# Why does sqrt(24) = 2*sqrt(6)?

1. Dec 18, 2011

I realize the process for simplifying square roots is to break it down into lowest factors and then bring the pairs out of the radical, but why does that work? Can anybody offer an explanation?

I know it's a really elementary question but i never understood why it works!

2. Dec 18, 2011

### iRaid

$\sqrt{24}$=$\sqrt{(4)(6)}$
Square root of 4? = 2...
$2\sqrt{6}$=$\sqrt{24}$

3. Dec 18, 2011

ya i get that, but i don't understand why it works. To me it's just a little trick that works but i don't know why

4. Dec 18, 2011

### Deveno

well, it all hinges on this fact:

for a,b ≥ 0, √(ab) = (√a)(√b).

how can we prove this? well, we can just square (√a)(√b) and see if we wind up with ab.

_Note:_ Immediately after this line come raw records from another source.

(** * The ipcache metadata layer of [pkg/ipcache/metadata.go]

    A shallow embedding of the metadata store (prefix map, per-cluster
    tries, change queue and revisions), of label resolution and of the
    reserved-host merge, followed by the properties proved about them.

    Go maps are finite maps ([gmap]); a Go map that the code mutates in
    place is threaded through the embedding as a value that every
    function returns again, so that a caller observes the mutation.
    Unsigned 64-bit counters are [N] with the wrap-around written out. *)

From Stdlib Require Import ZArith NArith Lia.
From stdpp Require Import gmap strings list fin_maps pretty sorting.

Local Open Scope string_scope.
#[local] Set Warnings "-clear-no-such-hyp".

(** ** [net/netip] (Go standard library): addresses and prefixes *)

Module netip.

(** An address is the zero [Addr], an IPv4 address (32 bits) or an IPv6
    address (128 bits). Zones are not modelled. *)
Inductive Addr : Type :=
| AddrZero
| Addr4 (a : N)
| Addr6 (a : N).

(** [bits = -1] is the invalid prefix, as [Prefix.Bits] reports it. *)
Record Prefix : Type := mkPrefix { ip : Addr; bits : Z }.

Definition zeroPrefix : Prefix := mkPrefix AddrZero (-1).

Definition Addr_IsValid (a : Addr) : bool :=
  match a with AddrZero => false | _ => true end.

Definition Is4 (a : Addr) : bool :=
  match a with Addr4 _ => true | _ => false end.

Definition BitLen (a : Addr) : Z :=
  match a with AddrZero => 0 | Addr4 _ => 32 | Addr6 _ => 128 end.

(** [::ffff:a.b.c.d]: the upper 96 bits are [0x0000...ffff]. *)
Definition Is4In6 (a : Addr) : bool :=
  match a with
  | Addr6 x => N.eqb (N.shiftr x 32) 0xffff
  | _ => false
  end.

Definition Unmap (a : Addr) : Addr :=
  match a with
  | Addr6 x => if Is4In6 a then Addr4 (N.land x 0xffffffff) else a
  | _ => a
  end.

(** Keep the [b] leading bits of a [w]-bit value, zero the rest. *)
Definition maskHigh (w : N) (x : N) (b : N) : N :=
  N.land x (N.shiftl (N.ones b) (w - b)).

Definition PrefixFrom (a : Addr) (b : Z) : Prefix :=
  if Addr_IsValid a && (0 <=? b)%Z && (b <=? BitLen a)%Z
  then mkPrefix a b
  else mkPrefix a (-1).

Definition IsValid (p : Prefix) : bool := (0 <=? bits p)%Z.

Definition Bits (p : Prefix) : Z := bits p.

Definition Addr_of (p : Prefix) : Addr := ip p.

(** [Addr.Prefix(b)]: [None] is the error result. *)
Definition Addr_Prefix (a : Addr) (b : Z) : option Prefix :=
  if (b <? 0)%Z then None
  else match a with
       | AddrZero => Some zeroPrefix
       | Addr4 x =>
           if (32 <? b)%Z then None
           else Some (PrefixFrom (Addr4 (maskHigh 32 x (Z.to_N b))) b)
       | Addr6 x =>
           if (128 <? b)%Z then None
           else Some (PrefixFrom (Addr6 (maskHigh 128 x (Z.to_N b))) b)
       end.

Definition IsSingleIP (p : Prefix) : bool :=
  IsValid p && (bits p =? BitLen (ip p))%Z.

(** [child] lies inside [parent]: same family, at least as long, and
    equal on the parent's leading bits. *)
Definition covers (parent child : Prefix) : bool :=
  IsValid parent && IsValid child && (bits parent <=? bits child)%Z &&
  match ip parent, ip child with
  | Addr4 x, Addr4 y =>
      N.eqb (maskHigh 32 x (Z.to_N (bits parent)))
            (maskHigh 32 y (Z.to_N (bits parent)))
  | Addr6 x, Addr6 y =>
      N.eqb (maskHigh 128 x (Z.to_N (bits parent)))
            (maskHigh 128 y (Z.to_N (bits parent)))
  | _, _ => false
  end.

(** Textual form used as the key of a [cidr:] label: dotted decimal for
    IPv4; for IPv6 the 128-bit value in decimal (the colon-hex form and
    its zero compression are not modelled). *)
Definition octet (x : N) (i : N) : N := N.land (N.shiftr x (8 * i)) 0xff.

Definition Addr_String (a : Addr) : string :=
  match a with
  | AddrZero => "invalid IP"
  | Addr4 x =>
      pretty (octet x 3) +:+ "." +:+ pretty (octet x 2) +:+ "." +:+
      pretty (octet x 1) +:+ "." +:+ pretty (octet x 0)
  | Addr6 x => "v6-" +:+ pretty x
  end.

Definition String (p : Prefix) : string :=
  if IsValid p then Addr_String (ip p) +:+ "/" +:+ pretty (bits p)
  else "invalid Prefix".

#[global] Instance Addr_eq_dec : EqDecision Addr.
Proof. solve_decision. Defined.

#[global] Instance Prefix_eq_dec : EqDecision Prefix.
Proof. solve_decision. Defined.

Definition Addr_to_sum (a : Addr) : unit + (N + N) :=
  match a with
  | AddrZero => inl tt
  | Addr4 x => inr (inl x)
  | Addr6 x => inr (inr x)
  end.

Definition Addr_of_sum (s : unit + (N + N)) : Addr :=
  match s with
  | inl _ => AddrZero
  | inr (inl x) => Addr4 x
  | inr (inr x) => Addr6 x
  end.

#[global] Instance Addr_countable : Countable Addr.
Proof.
  refine (inj_countable' Addr_to_sum Addr_of_sum _).
  intros []; reflexivity.
Defined.

#[global] Instance Prefix_countable : Countable Prefix.
Proof.
  refine (inj_countable' (fun p => (ip p, bits p))
                         (fun q => mkPrefix (fst q) (snd q)) _).
  intros []; reflexivity.
Defined.

End netip.

(** ** [pkg/clustermesh/types]: a prefix tagged with a cluster ID *)

Module cmtypes.

Record PrefixCluster : Type :=
  mkPrefixCluster { prefix : netip.Prefix; clusterID : N }.

Definition NewPrefixCluster (p : netip.Prefix) (c : N) : PrefixCluster :=
  mkPrefixCluster p c.

Definition AsPrefix (pc : PrefixCluster) : netip.Prefix := prefix pc.

Definition ClusterID (pc : PrefixCluster) : N := clusterID pc.

Definition IsSingleIP (pc : PrefixCluster) : bool :=
  netip.IsSingleIP (prefix pc).

#[global] Instance PrefixCluster_eq_dec : EqDecision PrefixCluster.
Proof. solve_decision. Defined.

#[global] Instance PrefixCluster_countable : Countable PrefixCluster.
Proof.
  refine (inj_countable' (fun pc => (prefix pc, clusterID pc))
                         (fun q => mkPrefixCluster (fst q) (snd q)) _).
  intros []; reflexivity.
Defined.

End cmtypes.

Export cmtypes.


(** ** [pkg/labels]: label maps

    [Labels] is the Go type [map[string]Label], keyed by the label's key;
    the source iterates it as [for k, v := range ...], reads [v.Source]
    and writes [lbls[k] = v]. The methods of the package are not part of
    the sources at hand and are modelled from the specification. *)

Module labels.

Record Label : Type := mkLabel { Key : string; Value : string; Source : string }.

#[global] Instance Label_eq_dec : EqDecision Label.
Proof. solve_decision. Defined.

Abbreviation Labels := (gmap string Label).

Definition LabelSourceCIDR : string := "cidr".
Definition LabelSourceFQDN : string := "fqdn".
Definition LabelSourceCIDRGroup : string := "cidrgroup".
Definition LabelSourceNode : string := "node".
Definition LabelSourceReserved : string := "reserved".

Definition IDNameHost : string := "host".
Definition IDNameRemoteNode : string := "remote-node".
Definition IDNameHealth : string := "health".
Definition IDNameIngress : string := "ingress".
Definition IDNameWorld : string := "world".
Definition IDNameWorldIPv4 : string := "world-ipv4".
Definition IDNameWorldIPv6 : string := "world-ipv6".
Definition IDNameKubeAPIServer : string := "kube-apiserver".

Definition reservedLabel (name : string) : Label :=
  mkLabel name "" LabelSourceReserved.

(** [NewFrom]: a fresh map with the same entries. *)
Definition NewFrom (l : Labels) : Labels := l.

Definition LabelHost : Labels := {[ IDNameHost := reservedLabel IDNameHost ]}.
Definition LabelWorld : Labels := {[ IDNameWorld := reservedLabel IDNameWorld ]}.
Definition LabelWorldIPv4 : Labels :=
  {[ IDNameWorldIPv4 := reservedLabel IDNameWorldIPv4 ]}.
Definition LabelWorldIPv6 : Labels :=
  {[ IDNameWorldIPv6 := reservedLabel IDNameWorldIPv6 ]}.

(** Modelled from the spec: [Labels.HasSource] of the labels package, which
    is not among the sources; some label of the map has the given source. *)
Definition HasSource (l : Labels) (src : string) : bool :=
  bool_decide (map_Exists (fun _ v => Source v = src) l).

(** Modelled from the spec: the [Has...Label] accessors of the labels
    package, which are not among the sources. The spec speaks of a prefix
    that "carries [reserved:host]" (and likewise for the other reserved
    names): the map holds, under that name, a label of source [reserved]. *)
Definition carriesReserved (l : Labels) (name : string) : bool :=
  match l !! name with
  | Some v => bool_decide (Source v = LabelSourceReserved)
  | None => false
  end.

Definition HasHostLabel (l : Labels) : bool := carriesReserved l IDNameHost.
Definition HasRemoteNodeLabel (l : Labels) : bool :=
  carriesReserved l IDNameRemoteNode.
Definition HasHealthLabel (l : Labels) : bool := carriesReserved l IDNameHealth.
Definition HasIngressLabel (l : Labels) : bool :=
  carriesReserved l IDNameIngress.
Definition HasWorldLabel (l : Labels) : bool := carriesReserved l IDNameWorld.
Definition HasKubeAPIServerLabel (l : Labels) : bool :=
  carriesReserved l IDNameKubeAPIServer.

(** Modelled from the spec: [Labels.Remove] of the labels package ("strip
    those"); the entries under the keys of [from] are deleted from [l]. *)
Definition Remove (l from : Labels) : Labels := l ∖ from.

(** Modelled from the spec: [Labels.RemoveFromSource] of the labels
    package; every label of the given source is deleted. *)
Definition RemoveFromSource (l : Labels) (src : string) : Labels :=
  filter (fun kv => Source (snd kv) <> src) l.

(** [MergeLabels] writes every entry of [from] into the receiver,
    replacing an entry of the same key; Go's [maps.Copy] does the same. *)
Definition MergeLabels (l from : Labels) : Labels := from ∪ l.

Definition maps_Copy (dst src : Labels) : Labels := src ∪ dst.

(** Modelled from the spec: [GetCIDRLabels] of the labels package, the
    fallback "[cidr:<prefix>]" label of a prefix. *)
Definition GetCIDRLabels (p : netip.Prefix) : Labels :=
  {[ netip.String p := mkLabel (netip.String p) "" LabelSourceCIDR ]}.

(** Modelled from the spec: [Labels.AddWorldLabel] of the labels package,
    "[reserved:world] (or the appropriate v4/v6 variant)": the plain world
    label on a single-stack agent, else the variant of the address family. *)
Definition worldLabelFor (dualStack : bool) (a : netip.Addr) : Labels :=
  if negb dualStack then LabelWorld
  else if netip.Is4 a then LabelWorldIPv4
  else LabelWorldIPv6.

Definition AddWorldLabel (dualStack : bool) (a : netip.Addr) (l : Labels) : Labels :=
  MergeLabels l (worldLabelFor dualStack a).

End labels.

Export labels.

(** ** [pkg/option]: the configuration read by label resolution *)

Record DaemonConfig : Type := mkConfig {
  PolicyCIDRMatchesNodes : bool;
  PerNodeLabelsEnabled : bool;
  IsDualStack : bool
}.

to do THAT, we need another fact (which is probably easier for you to swallow):

(xy)2 = x2y2

because: (xy)2 = (xy)(xy) = x(yx)y = x(xy)y = (xx)(yy) = x2y2.

so...[(√a)(√b)]2 = (√a)2(√b)2 = ab

(by the definition of square root), and since a,b ≥ 0, √a, √b ≥ 0 (we are only interested in the POSITIVE square root), and positive (to be truly accurate, non-negative) times positive is positive (if one of a,b (or both) is 0, then ab = 0, and the square root of 0 is 0).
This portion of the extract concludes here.